When I first read Bergson's Time and Free Will it was challenging, but something kept me going, because I felt like with him I'm getting closer to reality and putting off my glasses with which I view the world. I realized how shallow of a thinker I was ;). To give an example, Bergson goes into the nature of numbers themselves. He says that numbers require externality to one another, which is an interesting point. He points out distinctions between intensive and extensive, the time and real duration. He applies these ideas to try and understand the psychic states. Somehow, while reading him, you get a sense that he is moving you much closer to the phenomena as they are - sort of makes you think about the interiority of your everyday experiences. I'm no expert on Bergson by any stretch of the imagination, the little that I read makes me wanna read more, however. I'm considering purchasing an anthology to get a sweeping view of his thought.

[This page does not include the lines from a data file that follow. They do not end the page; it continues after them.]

(* ===== verification/Registry.v ===== *)
(** * Name registries

    Models of [concurrency/src/registry.rs] (the process-wide registry of
    values by name, used by the dynamic supervisor) and of
    [concurrency/src/cluster/named_registry.rs] (actor names federated
    between nodes). *)

From S2P Require Import Prelude Address.

Inductive RegistryError := AlreadyRegistered (name : string).

(** ** Values by name *)

Module Values.
Section values.
(** A stored [Box<dyn Any>]: the type it was registered at and the value. *)
Context {V : Type}.
Record Boxed := mkBoxed { type_id : string; value : V }.
Abbreviation Store := (gmap string Boxed) (only parsing).

Definition register (name : string) (ty : string) (v : V) (st : Store)
    : Result () RegistryError * Store :=
  match st !! name with
  | Some _ => (Err (AlreadyRegistered name), st)
  | None => (Ok (), <[name := mkBoxed ty v]> st)
  end.

(** [whereis::<T>]: [None] also when the stored type is another one. *)
Definition whereis (name : string) (ty : string) (st : Store) : option V :=
  b ← st !! name; if decide (type_id b = ty) then Some (value b) else None.

Definition unregister (name : string) (st : Store) : Store := delete name st.

Definition registered (st : Store) : list string := fst <$> map_to_list st.

(** A registered value is found again under its name and type until it
    is unregistered, a name is never overwritten, and no other name is
    affected. *)
Theorem register_roundtrip name ty v st :
  let '(r, st') := register name ty v st in
  (r = Ok () ↔ name ∉ registered st) ∧
  (r = Ok () → whereis name ty st' = Some v ∧ unregister name st' = st) ∧
  (r ≠ Ok () → st' = st) ∧
  ∀ name' ty', name' ≠ name → whereis name' ty' st' = whereis name' ty' st.
Proof.
  assert (name ∉ registered st ↔ st !! name = None) as Hreg.
  { unfold registered. rewrite list_elem_of_fmap. split.
    - intros Hn. destruct (st !! name) as [b|] eqn:Hb; [|done]. destruct Hn.
      exists (name, b). split; [done|]. by apply elem_of_map_to_list.
    - intros Hn ([n b] & -> & Hb%elem_of_map_to_list). simpl in *. congruence. }
  unfold register. destruct (st !! name) as [b|] eqn:Hb; split_and!; try done.
  - split; [done|]. by intros ?%Hreg.
  - split; [|done]. intros _. by apply Hreg.
  - intros _. unfold whereis, unregister. rewrite lookup_insert_eq. simpl.
    rewrite decide_True by done. split; [done|]. by rewrite delete_insert_id.
  - intros n' ty' Hne. unfold whereis. by rewrite lookup_insert_ne.
Qed.
End values.
End Values.

(** ** Federated actor names *)

Module Names.

Inductive RegistryEvent :=
| Register (name : string) (address : ActorAddress)
| Unregister (name : string) (address : ActorAddress)
| Snapshot (entries : list (string * ActorAddress)).

Record NamedStore := mkNamedStore {
  addresses : gmap string ActorAddress;
  handles : gmap string ActorId
}.
Definition empty_names : NamedStore := mkNamedStore ∅ ∅.

Section node.
Context `{ThisNode}.

Definition register_named (name : string) (h : ActorId) (st : NamedStore)
    : Result () RegistryError * (NamedStore * list RegistryEvent) :=
  let address := local_addr h in
  match addresses st !! name with
  | Some _ => (Err (AlreadyRegistered name), (st, []))
  | None => (Ok (), (mkNamedStore (<[name := address]> (addresses st))
                       (<[name := h]> (handles st)), [Register name address]))
  end.

Definition lookup_address (name : string) (st : NamedStore) : option ActorAddress :=
  addresses st !! name.

Definition lookup_handle (name : string) (st : NamedStore) : option ActorId :=
  handles st !! name.

Definition unregister_named (name : string) (st : NamedStore) : NamedStore * list RegistryEvent :=
  match addresses st !! name with
  | Some address => (mkNamedStore (delete name (addresses st)) (delete name (handles st)),
                     [Unregister name address])
  | None => (st, [])
  end.

Definition names_of (id : ActorId) (st : NamedStore) : list string :=
  fst <$> iter_filter (λ nh, bool_decide (nh.2 = id)) (map_to_list (handles st)).

Definition remove_by_actor_id (id : ActorId) (st : NamedStore) : NamedStore * list RegistryEvent :=
  let names := names_of id st in
  (foldl (λ st name, mkNamedStore (delete name (addresses st)) (delete name (handles st))) st names,
   (λ name, Unregister name (local_addr id)) <$> names).

Definition local_snapshot (st : NamedStore) : list (string * ActorAddress) :=
  omap (λ nh : string * ActorId, pair nh.1 <$> addresses st !! nh.1) (map_to_list (handles st)).

Definition apply_register (name : string) (address : ActorAddress) (st : NamedStore) : NamedStore :=
  if bool_decide (is_Some (handles st !! name)) then st else
  match addresses st !! name with
  | Some existing =>
      if decide (existing = address)
      then mkNamedStore (<[name := address]> (addresses st)) (handles st) else st
  | None => mkNamedStore (<[name := address]> (addresses st)) (handles st)
  end.

Definition apply_unregister (name : string) (address : ActorAddress) (st : NamedStore)
    : NamedStore :=
  if bool_decide (is_Some (handles st !! name)) then st else
  if decide (addresses st !! name = Some address)
  then mkNamedStore (delete name (addresses st)) (handles st) else st.

Definition apply_remote_event (ev : RegistryEvent) (st : NamedStore) : NamedStore :=
  match ev with
  | Register name address => apply_register name address st
  | Unregister name address => apply_unregister name address st
  | Snapshot entries => foldl (λ st e, apply_register e.1 e.2 st) st entries
  end.

(** Handles are exactly the names that point to an actor of this node
    registered here. *)
Definition owned (st : NamedStore) : Prop :=
  ∀ name h, handles st !! name = Some h → addresses st !! name = Some (local_addr h).

Inductive NameOp :=
| OpRegister (name : string) (h : ActorId)
| OpUnregister (name : string)
| OpExit (id : ActorId)
| OpEvent (ev : RegistryEvent).

Definition name_step (op : NameOp) (st : NamedStore) : NamedStore * list RegistryEvent :=
  match op with
  | OpRegister name h => snd (register_named name h st)
  | OpUnregister name => unregister_named name st
  | OpExit id => remove_by_actor_id id st
  | OpEvent ev => (apply_remote_event ev st, [])
  end.

Lemma delete_names_lookup names st n :
  handles (foldl (λ st name, mkNamedStore (delete name (addresses st)) (delete name (handles st)))
             st names) !! n = (if decide (n ∈ names) then None else handles st !! n) ∧
  addresses (foldl (λ st name, mkNamedStore (delete name (addresses st)) (delete name (handles st)))
             st names) !! n = (if decide (n ∈ names) then None else addresses st !! n).
Proof.
  revert st. induction names as [|m names IH]; intros st.
  - cbn [foldl]. by rewrite !decide_False by apply not_elem_of_nil.
  - cbn [foldl]. destruct (IH (mkNamedStore (delete m (addresses st)) (delete m (handles st))))
      as [-> ->]. cbn [addresses handles]. rewrite !lookup_delete.
    repeat case_decide; try done; set_solver.
Qed.

Lemma elem_of_names_of id st n : n ∈ names_of id st ↔ handles st !! n = Some id.
Proof.
  unfold names_of. rewrite list_elem_of_fmap. split.
  - intros ([m h] & -> & [Hm Hh]%elem_of_iter_filter). bool_simpl. simpl in *. subst h.
    by apply elem_of_map_to_list.
  - intros Hn. exists (n, id). split; [done|]. apply elem_of_iter_filter.
    split; [by apply elem_of_map_to_list|by apply bool_decide_eq_true].
Qed.

(** Remote events leave locally owned names alone. *)
Lemma apply_register_local name a st n h :
  handles st !! n = Some h →
  addresses (apply_register name a st) !! n = addresses st !! n ∧
  handles (apply_register name a st) = handles st.
Proof.
  intros Hn. unfold apply_register. case_bool_decide as Hs; [done|].
  assert (name ≠ n) as Hne by (intros ->; destruct Hs; eauto).
  destruct (addresses st !! name); [case_decide|]; simpl; by rewrite ?lookup_insert_ne.
Qed.

Lemma apply_unregister_local name a st n h :
  handles st !! n = Some h →
  addresses (apply_unregister name a st) !! n = addresses st !! n ∧
  handles (apply_unregister name a st) = handles st.
Proof.
  intros Hn. unfold apply_unregister. case_bool_decide as Hs; [done|].
  assert (name ≠ n) as Hne by (intros ->; destruct Hs; eauto).
  case_decide; simpl; by rewrite ?lookup_delete_ne.
Qed.

Lemma apply_register_handles name a st : handles (apply_register name a st) = handles st.
Proof.
  unfold apply_register. case_bool_decide; [done|].
  destruct (addresses st !! name); [by case_decide|done].
Qed.

Lemma apply_event_handles ev st : handles (apply_remote_event ev st) = handles st.
Proof.
  destruct ev as [n a|n a|es]; simpl; [apply apply_register_handles| |].
  - unfold apply_unregister. case_bool_decide; [done|]. by case_decide.
  - revert st. induction es as [|e es IH]; intros st; simpl; [done|].
    by rewrite IH, apply_register_handles.
Qed.

Lemma apply_event_local ev st n h :
  handles st !! n = Some h → addresses (apply_remote_event ev st) !! n = addresses st !! n.
Proof.
  destruct ev as [m a|m a|es]; simpl; intros Hn.
  - by apply (apply_register_local m a st n h).
  - by apply (apply_unregister_local m a st n h).
  - revert st Hn. induction es as [|e es IH]; intros st Hn; simpl; [done|].
    rewrite IH by (by rewrite apply_register_handles).
    by apply (apply_register_local _ _ st n h).
Qed.

(** Names owned by this node are safe from the federation: every
    operation keeps each local handle in step with its published address, no
    remote event changes a locally owned name, and once an actor has exited
    no name leads to its handle. *)
Theorem local_names_owned op st :
  owned st →
  let st' := fst (name_step op st) in
  owned st' ∧
  (∀ ev, op = OpEvent ev → handles st' = handles st ∧
     ∀ n, is_Some (handles st !! n) → addresses st' !! n = addresses st !! n) ∧
  (∀ id, op = OpExit id → ∀ n, handles st' !! n ≠ Some id).
Proof.
  intros Hown st'. subst st'. destruct op as [name h|name|id|ev]; simpl.
  - split; [|done]. intros n k. unfold register_named.
    destruct (addresses st !! name) eqn:Ha; simpl; [apply Hown|].
    rewrite !lookup_insert. case_decide; [by intros [= ->]|apply Hown].
  - split; [|done]. intros n k. unfold unregister_named.
    destruct (addresses st !! name) eqn:Ha; simpl; [|apply Hown].
    rewrite !lookup_delete. case_decide; [done|apply Hown].
  - split; [|split; [done|]].
    + intros n k. destruct (delete_names_lookup (names_of id st) st n) as [-> ->].
      case_decide; [done|apply Hown].
    + intros _ [= <-] n. destruct (delete_names_lookup (names_of id st) st n) as [-> _].
      case_decide as Hd; [done|]. by rewrite elem_of_names_of in Hd.
  - split; [|split; [|done]].
    + intros n k Hk. rewrite apply_event_handles in Hk.
      rewrite (apply_event_local ev st n k) by done. by apply Hown.
    + intros _ [= <-]. split; [apply apply_event_handles|]. intros n [k Hk].
      by apply (apply_event_local ev st n k).
Qed.
End node.

Lemma local_names_owned_witness :
  let _ : ThisNode := node_new "a@h" in
  let st := fst (snd (register_named "db" (from_raw 3) empty_names)) in
  let op := OpExit (from_raw 3) in
  let st' := fst (name_step op st) in
  owned st' ∧
  (∀ ev, op = OpEvent ev → handles st' = handles st ∧
     ∀ n, is_Some (handles st !! n) → addresses st' !! n = addresses st !! n) ∧
  (∀ id, op = OpExit id → ∀ n, handles st' !! n ≠ Some id).
Proof.
  intros T st op. apply (local_names_owned op st). intros n h Hh.
  change ((<["db" := from_raw 3]> ∅ : gmap string ActorId) !! n = Some h) in Hh.
  apply lookup_insert_Some in Hh as [[<- <-]|[_ Hh]]; [reflexivity|].
  by rewrite lookup_empty in Hh.
Defined.

Lemma apply_register_fresh name a :
  apply_register name a empty_names = mkNamedStore (<[name := a]> ∅) ∅.
Proof.
  unfold apply_register. cbn [handles addresses empty_names].
  rewrite bool_decide_eq_false_2; [|rewrite lookup_empty; by intros []].
  by rewrite lookup_empty.
Qed.

Lemma apply_unregister_foreign name a m :
  m !! name = Some a →
  apply_unregister name a (mkNamedStore m ∅) = mkNamedStore (delete name m) ∅.
Proof.
  intros Hm. unfold apply_unregister. cbn [handles addresses].
  rewrite bool_decide_eq_false_2; [|rewrite lookup_empty; by intros []].
  by rewrite decide_True.
Qed.

Lemma apply_unregister_owned name a m h :
  is_Some (h !! name) → apply_unregister name a (mkNamedStore m h) = mkNamedStore m h.
Proof. intros Hh. unfold apply_unregister. cbn [handles]. by rewrite bool_decide_eq_true_2. Qed.

(** [unregister_named], documented as local only, also removes a name
    that another node owns and publishes its removal: when a second node
    unregisters a name it learnt from [owner], a third node that applies the
    event loses the name although its owner still holds it. *)
Theorem unregister_named_foreign (owner : NodeId) name h :
  let '(s1, reg) := snd (register_named (H := owner) name h empty_names) in
  let apply := foldl (λ st ev, apply_remote_event ev st) in
  let s2 := apply empty_names reg in
  let s3 := apply empty_names reg in
  let '(s2', unreg) := unregister_named name s2 in
  lookup_handle name s1 = Some h ∧
  lookup_address name s3 = Some (on owner h) ∧
  lookup_address name (apply s3 unreg) = None ∧
  lookup_handle name (apply s1 unreg) = Some h.
Proof.
  unfold register_named. cbn [addresses empty_names]. rewrite lookup_empty.
  cbn [snd foldl apply_remote_event]. rewrite apply_register_fresh.
  unfold unregister_named, lookup_handle, lookup_address. cbn [addresses handles].
  rewrite lookup_insert_eq. cbn [foldl apply_remote_event].
  rewrite apply_unregister_foreign, apply_unregister_owned by (by rewrite lookup_insert_eq).
  cbn [addresses handles]. by rewrite lookup_delete_eq, !lookup_insert_eq.
Qed.

End Names.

Bartoft is another excellent writer. Formerly a physicist turned phenomenologist. The first book of his about Goethe's Way of Science, goes into the act of seeing itself, which he leads the reader to recognize as an active process, not as a passive reception/interpretation of external stimuli (although they play a role). In his second book, Taking Appearance Seriously he goes into meaning and how one comes to acquire it and uses Gadamer's philosophical hermeneutics to transcend the dualism of absolute relativism (postmodernism) and its polar opposite (the meaning of the work is what the author had in mind when he produced the work). Anyway, behind all this is the common thread of dynamism. The meaning-making faculties are inherently dynamic and must respond to what the work demands. What I also love about this, is that even though it is a dynamic approach to meaning, it accounts for the fact that there is a true meaning (which however needs interpretation to fully realize itself). This is involved ;) I don't recall all the details, but I definitely found his books very illuminating. In his second book, he also explicitly mentions the work of McGilchrist on the hemispheric differences, because throughout reading his work you can't help but see the parallels.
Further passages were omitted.